Le goût du paradoxe ne s’arrête pas là. Les Instituts nationaux pour la santé (NIH), les Centres pour le contrôle et la prévention des maladies (CDC) et diverses associations pour la nutrition, sont également en contrat. Coca mène clairement la danse dans ce secteur : 83 institutions ont accepté ses versements exclusifs contre 1 pour PepsiCo.


A première vue, rien de dommageable n’émerge de ces partenariats. En fouillant un peu, les auteurs de cette étude ont pourtant relevé une action systématique. Coca-Cola et PepsiCo font appel à ces contrats pour valoriser leurs produits. Pire : « Les producteurs de soda peuvent neutraliser l’opposition législative potentielle en évoquant une réciprocité et une dépendance financière des organisations sanitaires nationales », explique Daniel Aaron, étudiant en médecine.

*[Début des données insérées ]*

(* ===== verification/Geosite.v ===== *)
(** * Geosite files

    common/geosite: the writer and the reader of geosite files, the rule a category is
    compiled into; cmd/sidera/cmd_geosite_export.go and cmd_geosite_matcher.go: the export
    of a category as a rule-set and the lookup of a domain. *)

From S2P Require Import Prelude GoStd Netip External RuleItems RuleOptions.
From Stdlib Require Import String.
From stdpp Require Import sorting.
From coqutil Require Import Datatypes.RecordSetters.
Import DoubleBraceUpdate.
Local Open Scope Z_scope.

Definition RuleTypeDomain : Z := 0.
Definition RuleTypeDomainSuffix : Z := 1.
Definition RuleTypeDomainKeyword : Z := 2.
Definition RuleTypeDomainRegex : Z := 3.

Record Item := MkItem { gi_Type : Z; gi_Value : string }.
#[export] Instance Item_eq_dec : EqDecision Item.
Proof. solve_decision. Defined.

(** ** writer.go: a writer is the text written; the buffers of the callers never fail *)

Section Geosite.
Context {X : External}.

Definition writeString (value : string) : bytes := WriteUvarint (str_len value) ++ bytes_of_string value.

Definition write_item (item : Item) : bytes := gi_Type item :: writeString (gi_Value item).

(** [sort.Strings]: by bytes. *)
Definition str_le (a b : string) : Prop := String.leb a b = true.
#[global] Instance str_le_dec : RelDecision str_le.
Proof. intros a b. unfold str_le. apply _. Defined.
Definition sorted_keys (domains : gmap string (list Item)) : list string :=
  merge_sort str_le (map_to_list domains).*1.

(** The loop that fills [content] and [index]. *)
Definition write_category (domains : gmap string (list Item)) (st : bytes * gmap string Z) (code : string) : bytes * gmap string Z :=
  let '(content, index) := st in
  (content ++ concat (write_item <$> default [] (domains !! code)), <[code := zlen content]> index).

Definition write_code (domains : gmap string (list Item)) (index : gmap string Z) (code : string) : bytes :=
  writeString code ++ WriteUvarint (default 0 (index !! code)) ++ WriteUvarint (zlen (default [] (domains !! code))).

Definition Write (domains : gmap string (list Item)) : bytes :=
  let keys := sorted_keys domains in
  let '(content, index) := fold_left (write_category domains) keys ([], ∅) in
  [0] ++ WriteUvarint (zlen keys) ++ concat (write_code domains index <$> keys) ++ content.

(** ** reader.go *)

Record Reader := MkReader {
  gr_reader : bytes;
  gr_metadataIndex : Z;
  gr_domainIndex : gmap string Z;
  gr_domainLength : gmap string Z
}.

(** The bytes of a string are read one by one: a short read is the error of the source. *)
Definition ReadBytes (n : Z) : reader bytes := fun st =>
  if n <=? zlen (avail st) then Ok (take (Z.to_nat n) (avail st), Stream (drop (Z.to_nat n) (avail st)) (fin st))
  else Err (fin st).
Definition readString : reader string := fun st =>
  let* (length, st) := ReadUvarint st in
  let* _ := make_slice length in
  let* (bytes, st) := ReadBytes length st in
  Ok (string_of_bytes bytes, st).

Definition read_code : reader (string * Z * Z) := fun st =>
  let* (code, st) := readString st in
  let* (codeIndex, st) := ReadUvarint st in
  let* (codeLength, st) := ReadUvarint st in
  Ok (code, int64 codeIndex, int64 codeLength, st).

Definition readMetadata (file : bytes) : outcome Reader :=
  let* (version, st) := ReadByte (Stream file EOF) in
  if negb (version =? 0) then Err (ENew "unknown version")
  else
    let* (entryLength, st) := ReadUvarint st in
    let* _ := make_slice entryLength in
    let* (entries, st) := read_n (S (length (avail st))) 0 entryLength (fun _ => read_code) st in
    Ok (MkReader file (zlen file - zlen (avail st))
          (fold_left (fun m e => <[e.1.1 := e.1.2]> m) entries ∅)
          (fold_left (fun m e => <[e.1.1 := e.2]> m) entries ∅)).

(** The codes come in the order of a Go map, which is not specified. *)
Definition NewReader (file : bytes) : outcome (Reader * list string) :=
  let* r := readMetadata file in
  Ok (r, (map_to_list (gr_domainIndex r)).*1).

Definition read_item : reader Item := fun st =>
  let* (typeByte, st) := ReadByte st in
  let* (value, st) := readString st in
  Ok (MkItem typeByte value, st).

(** [Seek] with [io.SeekStart] fails for a negative offset only; [make] panics for a negative
    length. *)
Definition Read (r : Reader) (code : string) : outcome (list Item) :=
  match gr_domainIndex r !! code with
  | None => Err (ENew ("code " +:+ code +:+ " not exists!"))
  | Some index =>
      let offset := int64 (gr_metadataIndex r + index) in
      if offset <? 0 then Err (EExternal "seek: negative position")
      else
        let st := Stream (drop (Z.to_nat offset) (gr_reader r)) EOF in
        let n := default 0 (gr_domainLength r !! code) in
        if n <? 0 then Panic "runtime error: makeslice: len out of range"
        else
          let* (itemList, _) := read_n (S (length (avail st))) 0 n (fun _ => read_item) st in
          Ok itemList
  end.

(** ** rule.go *)

(** The fields a category fills of [option.DefaultRule]; the others stay zero. *)
Record CodeRule := MkCodeRule {
  cr_Domain : slice string;
  cr_DomainSuffix : slice string;
  cr_DomainKeyword : slice string;
  cr_DomainRegex : slice string
}.
Definition zero_CodeRule : CodeRule := MkCodeRule None None None None.

(** [make([]string, 0, n)] when [n > 0], else nil. *)
Definition alloc (n : Z) : slice string := if 0 <? n then Some [] else None.
Definition count_type (t : Z) (code : list Item) : Z := zlen (List.filter (fun item => gi_Type item =? t) code).
Definition append_item (r : CodeRule) (item : Item) : CodeRule :=
  let t := gi_Type item in
  let add l := Some (elems l ++ [gi_Value item]) in
  if t =? RuleTypeDomain then r {{ cr_Domain := add (cr_Domain r) }}
  else if t =? RuleTypeDomainSuffix then r {{ cr_DomainSuffix := add (cr_DomainSuffix r) }}
  else if t =? RuleTypeDomainKeyword then r {{ cr_DomainKeyword := add (cr_DomainKeyword r) }}
  else if t =? RuleTypeDomainRegex then r {{ cr_DomainRegex := add (cr_DomainRegex r) }}
  else r.
Definition Compile (code : list Item) : CodeRule :=
  fold_left append_item code
    (MkCodeRule (alloc (count_type RuleTypeDomain code)) (alloc (count_type RuleTypeDomainSuffix code))
       (alloc (count_type RuleTypeDomainKeyword code)) (alloc (count_type RuleTypeDomainRegex code))).

Definition sum_len (field : CodeRule -> slice string) (rules : list CodeRule) : Z :=
  fold_left (fun n r => n + zlen (elems (field r))) rules 0.
(** [if len(sub) > 0 { list = append(list, sub...) }] *)
Definition append_all (l sub : slice string) : slice string :=
  if 0 <? zlen (elems sub) then Some (elems l ++ elems sub) else l.
Definition merge_rule (rule subRule : CodeRule) : CodeRule :=
  MkCodeRule (append_all (cr_Domain rule) (cr_Domain subRule)) (append_all (cr_DomainSuffix rule) (cr_DomainSuffix subRule))
    (append_all (cr_DomainKeyword rule) (cr_DomainKeyword subRule)) (append_all (cr_DomainRegex rule) (cr_DomainRegex subRule)).
Definition Merge (rules : list CodeRule) : CodeRule :=
  fold_left merge_rule rules
    (MkCodeRule (alloc (sum_len cr_Domain rules)) (alloc (sum_len cr_DomainSuffix rules))
       (alloc (sum_len cr_DomainKeyword rules)) (alloc (sum_len cr_DomainRegex rules))).

(** ** The command *)

Definition headless_of (r : CodeRule) : DefaultHeadlessRule :=
  (zero_headless false) {{ h_Domain := cr_Domain r; h_DomainSuffix := cr_DomainSuffix r;
                           h_DomainKeyword := cr_DomainKeyword r; h_DomainRegex := cr_DomainRegex r }}.
(** The rule-set that is encoded. *)
Definition geositeExport (r : Reader) (category : string) : outcome PlainRuleSetCompat :=
  let* sourceSet := Read r category in
  Ok (MkCompat 2 (MkPlainRuleSet (Some [default_headless (headless_of (Compile sourceSet))]))).

Record searchGeositeMatcher := MkMatcher {
  domainMap : gset string;
  suffixList : slice string;
  keywordList : slice string;
  regexList : slice string
}.
Definition newSearchGeositeMatcher (items : list Item) : searchGeositeMatcher :=
  let options := Compile items in
  MkMatcher (list_to_set (elems (cr_Domain options))) (cr_DomainSuffix options) (cr_DomainKeyword options) (cr_DomainRegex options).

Definition regex_matches (domain regexStr : string) : bool :=
  match regexp_Compile regexStr with Ok regex => MatchString regex domain | _ => false end.
Definition Match (r : searchGeositeMatcher) (domain : string) : string :=
  if bool_decide (domain ∈ domainMap r) then "domain=" +:+ domain
  else match List.find (fun suffix => HasSuffix domain suffix) (elems (suffixList r)) with
  | Some suffix => "domain_suffix=" +:+ suffix
  | None =>
      match List.find (fun keyword => StrContains domain keyword) (elems (keywordList r)) with
      | Some keyword => "domain_keyword=" +:+ keyword
      | None =>
          match List.find (regex_matches domain) (elems (regexList r)) with
          | Some regexStr => "domain_regex=" +:+ regexStr
          | None => ""
          end
      end
  end.

Definition code_le (a b : string * searchGeositeMatcher) : Prop := str_le a.1 b.1.
#[global] Instance code_le_dec : RelDecision code_le.
Proof. intros a b. unfold code_le. apply _. Defined.
(** The lookup of a domain in the given categories, sorted by code: the lines of the output. *)
Definition geositeLookup (r : Reader) (codes : list string) (target : string) : outcome (list (string * string)) :=
  let* matchers := omap_ix (fun _ code => let* items := Read r code in Ok (code, newSearchGeositeMatcher items)) codes in
  Ok (omap (fun '(code, m) => let line := Match m target in if bool_decide (line = "") then None else Some (code, line))
        (merge_sort code_le matchers)).
End Geosite.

Une « philanthropie » délétère

Au lieu de militer en faveur de mesures de santé publique, les instituts se retrouvent réduits au silence ou associés, contre leur gré, à un lobbying qui mine la santé publique. C’est le cas de l’ONG Save The Children, très active en faveur des taxes contre les sodas. En 2010, soit un an après avoir accepté 5 millions de dollars (4,5 millions d’euros) de Coca-Cola et PepsiCo, ses cadres optent pour le silence à ce sujet.

Il n’aura pas fallu d’investissement massif pour obtenir des résultats. Chaque année, les deux groupes injectent 9 millions de dollars. Le résultat, lui, est probant : 28 textes de loi destinés à réduire la consommation de sodas ou améliorer la nutrition ont été rejetés. Les exemples précédents livrés par l’activité des producteurs de tabac et d’alcool montre bien à quel point ce mécénat est délétère pour la santé publique. « La philanthropie d’entreprise est un outil de marketing qui peut être utilisé pour réduire au silence des organisations qui militeraient pour des mesures de santé publique à l’encontre de ces industries », résument les auteurs.

Dans les faits, les boissons sucrées seraient responsables de 20 % de la prise de poids observée aux Etats-Unis entre 1977 et 2007. Certaines organisations en ont bien conscience : l’Académie de Nutrition et Diététique et l’Académie américaine de Pédiatrie ont mis fin à leurs contrats fin 2015. Il reste un long chemin à parcourir avant d’obtenir un résultat sur la population. En 2009, un Américain consommait en moyenne 174 litres de soda par an.